The MEC was speaking to media at the Jika Joe informal settlement in Pietermaritzburg on Thursday where KZN premier Sihle Zikalala officially launched the province's home screening programme.

In a statement on Wednesday, the Netcare group announced that a patient at the hospital had tested positive for Covid-19 prompting them to close parts of the hospital, mainly the trauma unit and admissions, as a precautionary measure.

In the statement, Craig Murphy, KZN Netcare regional director, said the origin of the exposure had been traced to a patient who was admitted to hospital via the emergency department on April 4 with a suspected stroke.

He said the patient was risk assessed and screened for Covid-19 symptoms and exposure, even though he was asymptomatic and there were no travel risks associated with him or his family.

“During his hospitalisation, the patient was visited by his general practitioner on the evening of April 7 who mentioned to the treating specialist that he had recently treated him for flu-like symptoms on April 1. The treating specialist requested a Covid-19 test as a precautionary measure, even though the patient was still asymptomatic. At the same time, the patient was placed in isolation as a person under investigation (PUI). The test results came back on April 8 confirming that the patient had a Covid-19 infection.”

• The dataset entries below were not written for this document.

(** C5.  A first response below 400 is returned at once: the body as
    read, a nil error, one send, no sleep.  And a nil error comes from
    nowhere else: some attempt's response was below 400 and the body
    returned is its body. *)
Theorem success_path (req : Request) :
  (forall resp body,
      1 < MaxTries ->
      Do 1 (Sign req) = (Some resp, None) ->
      Body resp = (body, None) ->
      StatusCode resp < 400 ->
      send req = Some (Return body None,
                       [Signed req; Sent 1 (Sign req); Closed 1])) /\
  (forall body tr,
      send req = Some (Return body None, tr) ->
      exists t resp, 1 <= t < MaxTries /\
                     Do t (Sign req) = (Some resp, None) /\
                     Body resp = (body, None) /\ StatusCode resp < 400).
Proof.
  split.
  - intros resp body Hmax Hdo Hbody Hst. unfold SendAWSRequest.
    replace (Z.to_nat (MaxTries - 1)) with (S (Z.to_nat (MaxTries - 2))) by lia.
    rewrite loop_iter by assumption.
    unfold verdict. rewrite Hdo, Hbody.
    destruct (Z.ltb_spec (StatusCode resp) 400); [reflexivity|lia].
  - intros body tr Hrun. unfold SendAWSRequest in Hrun.
    destruct (loop' (Z.to_nat (MaxTries - 1)) (Sign req) 1 nil_slice [])
      as [[o tr']|] eqn:Hloop; [|discriminate].
    cbn in Hrun. injection Hrun as -> _.
    exact (loop_success_inv _ _ _ _ _ _ _ Hloop).
Qed.

(** C6.  A first response with status in [400, 500) whose body decodes to
    a kind other than "Throttling" ends the call: the decoded error is
    returned as it is, after one send and without any sleep. *)
Theorem client_error_returned_verbatim
        (req : Request) (resp : Response) (body : slice) (e : AWSError) :
  1 < MaxTries ->
  Do 1 (Sign req) = (Some resp, None) ->
  Body resp = (body, None) ->
  400 <= StatusCode resp < 500 ->
  Unmarshal (content body) = (e, None) ->
  Type_ e <> "Throttling"%string ->
  send req = Some (Return body (Some (ServiceError e)),
                   [Signed req; Sent 1 (Sign req); Closed 1]).
Proof.
  intros Hmax Hdo Hbody Hst Hdec Hkind. unfold SendAWSRequest.
  replace (Z.to_nat (MaxTries - 1)) with (S (Z.to_nat (MaxTries - 2))) by lia.
  rewrite loop_iter by assumption.
  unfold verdict. rewrite Hdo, Hbody, Hdec.
  destruct (Z.ltb_spec (StatusCode resp) 400); [lia|].
  destruct (String.eqb_spec (Type_ e) "Throttling"); [contradiction|].
  destruct (Z.leb_spec (StatusCode resp) 500); [reflexivity|lia].
Qed.

(** C7.  A response with status 400 or more whose body does not decode
    ends the call with the decoder's error.  As the first response: one
    send, no sleep.  In any iteration: the outcome is that error and no
    later iteration sends. *)
Theorem undecodable_error_body_is_fatal
        (req : Request) (resp : Response) (body : slice)
        (e : AWSError) (err : error) :
  400 <= StatusCode resp ->
  Body resp = (body, None) ->
  Unmarshal (content body) = (e, Some err) ->
  (1 < MaxTries ->
   Do 1 (Sign req) = (Some resp, None) ->
   send req = Some (Return body (Some err),
                    [Signed req; Sent 1 (Sign req); Closed 1])) /\
  (forall r t,
      send req = Some r ->
      In (Sent t (Sign req)) (snd r) ->
      Do t (Sign req) = (Some resp, None) ->
      fst r = Return body (Some err) /\
      forall t' q, In (Sent t' q) (snd r) -> t' <= t).
Proof.
  intros Hst Hbody Hdec.
  assert (Hv : forall t, Do t (Sign req) = (Some resp, None) ->
                         verdict Unmarshal (Do t (Sign req))
                         = Stop (Return body (Some err)) true).
  { intros t Hdo. unfold verdict. rewrite Hdo, Hbody, Hdec.
    destruct (Z.ltb_spec (StatusCode resp) 400); [lia|reflexivity]. }
  split.
  - intros Hmax Hdo. unfold SendAWSRequest.
    replace (Z.to_nat (MaxTries - 1)) with (S (Z.to_nat (MaxTries - 2))) by lia.
    rewrite loop_iter by assumption. rewrite (Hv 1 Hdo). reflexivity.
  - intros r t Hrun Hin Hdo. unfold SendAWSRequest in Hrun.
    destruct (loop' (Z.to_nat (MaxTries - 1)) (Sign req) 1 nil_slice [])
      as [r'|] eqn:Hloop; [|discriminate].
    injection Hrun as <-. cbn [emit fst snd] in *.
    destruct Hin as [[=]|Hin].
    destruct (loop_stops _ _ _ _ _ _ _ _ _ Hloop Hin (Hv t Hdo)) as [Ho Hlast].
    split; [exact Ho|].
    intros t' q [[=]|Hc]. eauto.
Qed.

(** C9.  Every call signs once, before anything is sent, and every send
    of the call, the first like the later ones, hands the transport the
    request as the signer left it: same method, URL, headers and body. *)
Theorem signed_once_and_resent_unchanged (req : Request) :
  exists o tr,
    send req = Some (o, Signed req :: tr) /\
    signings (Signed req :: tr) = [req] /\
    Forall (fun q => q = Sign req) (sends tr) /\
    Forall (fun q => Method q = Method (Sign req) /\ URL q = URL (Sign req) /\
                     Header q = Header (Sign req) /\
                     ReqBody q = ReqBody (Sign req)) (sends tr).
Proof.
  unfold SendAWSRequest.
  destruct (loop_total (Z.to_nat (MaxTries - 1)) (Sign req) 1 nil_slice [])
    as [[o tr] Hrun]; [lia|].
  rewrite Hrun. exists o, tr. split; [reflexivity|].
  pose proof (loop_events _ _ _ _ _ _ Hrun) as Hev. cbn [snd] in Hev.
  clear Hrun. induction tr as [|e tr IH].
  - repeat split; constructor.
  - destruct IH as (Hs & Hq & Hf); [intros e' He'; apply Hev; right; exact He'|].
    specialize (Hev e (or_introl eq_refl)).
    destruct e as [q|t q|d|t]; cbn in *; try contradiction; auto.
    destruct Hev as [_ ->]. auto 8.
Qed.

(** C10.  With [MaxTries] at 1 or below the loop body never runs: the
    request is signed, nothing is sent, and the call returns the nil
    slice with the exhaustion error. *)
Theorem no_attempt_when_MaxTries_at_most_1 (req : Request) :
  MaxTries <= 1 ->
  send req = Some (Return nil_slice (Some (ServiceError exceededRetriesError)),
                   [Signed req]) /\
  Type_ exceededRetriesError = "GawsExceededMaxRetries"%string.
Proof.
  intros Hmax. split; [|reflexivity].
  unfold SendAWSRequest. rewrite loop_done by lia. reflexivity.
Qed.






(** ** Further properties of the dispatcher *)

Lemma sends_app (a b : list Event) : sends (a ++ b) = sends a ++ sends b.
Proof.
  induction a as [|e a IH]; [reflexivity|].
  destruct e; cbn; rewrite ?IH; reflexivity.
Qed.

Lemma sleeps_app (a b : list Event) : sleeps (a ++ b) = sleeps a ++ sleeps b.
Proof.
  induction a as [|e a IH]; [reflexivity|].
  destruct e; cbn; rewrite ?IH; reflexivity.
Qed.

Lemma closes_closed (ds : list Z) : closes (map Closed ds) = ds.
Proof. induction ds as [|d ds IH]; cbn; [|rewrite IH]; reflexivity. Qed.

(** The loop's trace is its sends and sleeps followed by the closes of
    the iterations that got a response, newest first; a panic leaves the
    response it broke on out. *)
Lemma loop_shape (fuel : nat) (req : Request) :
  forall (try : Z) (lb : slice) (ds : list Z) (o : Outcome) (tr : list Event),
    loop' fuel req try lb ds = Some (o, tr) ->
    exists ev n,
      tr = ev ++ map Closed (rev (counters try n) ++ ds) /\
      closes ev = [] /\
      List.length (sends tr) =
        match o with Panic => S n | Return _ _ => n end /\
      (List.length (sleeps tr) <= n)%nat /\
      (List.length (sends tr) <= S (List.length (sleeps tr)))%nat /\
      (List.length (sends tr) <= Z.to_nat (MaxTries - try))%nat.
Proof.
  induction fuel as [|fuel IH]; intros try lb ds o tr Hrun;
    destruct (Z_lt_le_dec try MaxTries) as [Hlt|Hge];
    try (rewrite loop_done in Hrun by assumption; injection Hrun as <- <-;
         exists [], 0%nat; cbn; rewrite sends_closed, sleeps_closed; cbn;
         repeat split; lia).
  - cbn in Hrun. destruct (Z.ltb_spec try MaxTries); [discriminate|lia].
  - rewrite loop_iter in Hrun by assumption.
    destruct (verdict Unmarshal (Do try req)) as [o' d|b] eqn:Hv.
    + injection Hrun as <- <-.
      assert (Hd : d = match o' with Panic => false | Return _ _ => true end).
      { unfold verdict in Hv.
        destruct (Do try req) as [[resp|] [err|]]; try (injection Hv as <- <-; reflexivity).
        destruct (Body resp) as [b [rerr|]]; try (injection Hv as <- <-; reflexivity).
        destruct (StatusCode resp <? 400); try (injection Hv as <- <-; reflexivity).
        destruct (Unmarshal (content b)) as [e [derr|]];
          try (injection Hv as <- <-; reflexivity).
        destruct (negb (Type_ e =? "Throttling")%string && (StatusCode resp <=? 500));
          [injection Hv as <- <-; reflexivity|discriminate]. }
      subst d. destruct o' as [body err|].
      * exists [Sent try req], 1%nat. cbn. rewrite sends_closed, sleeps_closed. cbn.
        repeat split; lia.
      * exists [Sent try req], 0%nat. cbn. rewrite sends_closed, sleeps_closed. cbn.
        repeat split; lia.
    + destruct (loop' fuel req (try + 1) b (try :: ds)) as [[o' tr']|] eqn:Hrest;
        [|discriminate].
      injection Hrun as <- <-.
      destruct (IH _ _ _ _ _ Hrest) as (ev & n & -> & Hev & Hs & Hsl & Hss & Hb).
      exists (Sent try req :: Slept (sleepArg conv_unrep try) :: ev), (S n).
      cbn [emit fst snd counters rev app closes sends sleeps List.length] in *.
      rewrite <- !app_assoc. cbn [app].
      repeat split; try assumption; try lia.
      destruct o'; lia.
Qed.

(** After [n] retried iterations the loop is where a fresh loop would be
    at counter [try + n], behind [n] sends and sleeps. *)
Lemma loop_skip (n : nat) (req : Request) (bodies : Z -> slice) :
  forall (fuel : nat) (try : Z) (lb : slice) (ds : list Z),
    (forall t, try <= t < try + Z.of_nat n ->
               retried Unmarshal (Do t req) (bodies t)) ->
    try + Z.of_nat n <= MaxTries ->
    (Z.to_nat (MaxTries - try) <= fuel)%nat ->
    exists fuel' lb' ev,
      (Z.to_nat (MaxTries - (try + Z.of_nat n)) <= fuel')%nat /\
      lb' = match n with O => lb | S _ => bodies (try + Z.of_nat n - 1) end /\
      List.length (sends ev) = n /\
      sleeps ev = map (sleepArg conv_unrep) (counters try n) /\
      loop' fuel req try lb ds =
      option_map (fun r => (fst r, ev ++ snd r))
                 (loop' fuel' req (try + Z.of_nat n) lb'
                        (rev (counters try n) ++ ds)).
Proof.
  induction n as [|n IH]; intros fuel try lb ds Hall Hle Hfuel.
  - exists fuel, lb, []. replace (try + Z.of_nat 0) with try by lia.
    repeat split; try assumption.
    cbn. destruct (loop' fuel req try lb ds) as [[o tr]|]; reflexivity.
  - destruct fuel as [|fuel]; [lia|].
    rewrite loop_iter by lia.
    rewrite (verdict_again _ _ (Hall try ltac:(lia))).
    destruct (IH fuel (try + 1) (bodies try) (try :: ds))
      as (fuel' & lb' & ev & Hf & Hlb & Hs & Hsl & Hrun).
    { intros t Ht. apply Hall. lia. }
    { lia. }
    { lia. }
    exists fuel', (bodies (try + Z.of_nat (S n) - 1)),
           (Sent try req :: Slept (sleepArg conv_unrep try) :: ev).
    replace (try + Z.of_nat (S n)) with (try + 1 + Z.of_nat n) by lia.
    split; [exact Hf|]. split; [reflexivity|].
    split; [cbn; rewrite Hs; reflexivity|].
    split; [cbn; rewrite Hsl; reflexivity|].
    assert (Hlb' : lb' = bodies (try + 1 + Z.of_nat n - 1)).
    { rewrite Hlb. destruct n; [f_equal; lia|reflexivity]. }
    clear Hlb. subst lb'. rewrite Hrun. clear Hrun.
    cbn [counters rev]. rewrite <- app_assoc. cbn [app].
    destruct (loop' fuel' req (try + 1 + Z.of_nat n) _ _) as [[o tr]|]; reflexivity.
Qed.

This is the second Netcare hospital in the province where health-care workers have tested positive for the virus. Last week 48 nurses at Netcare's St Augustine's hospital tested positive for the virus.

Simelane-Zulu said that this was becoming a worrying trend.

“We are very worried about the situation and it's more serious when two hospitals from one group are experiencing the same kind of situation. I want to indicate that we're taking this matter really seriously because it's starting to show that there is a serious challenge,” she said, adding that investigations were continuing.

Simelane-Zulu said that at that stage it was too early to tell whether the infections were as a result of negligence and that only the investigation would determine how the workers contracted the virus

She said her department was awaiting results of other health-care workers as they had tested all staff at the hospital.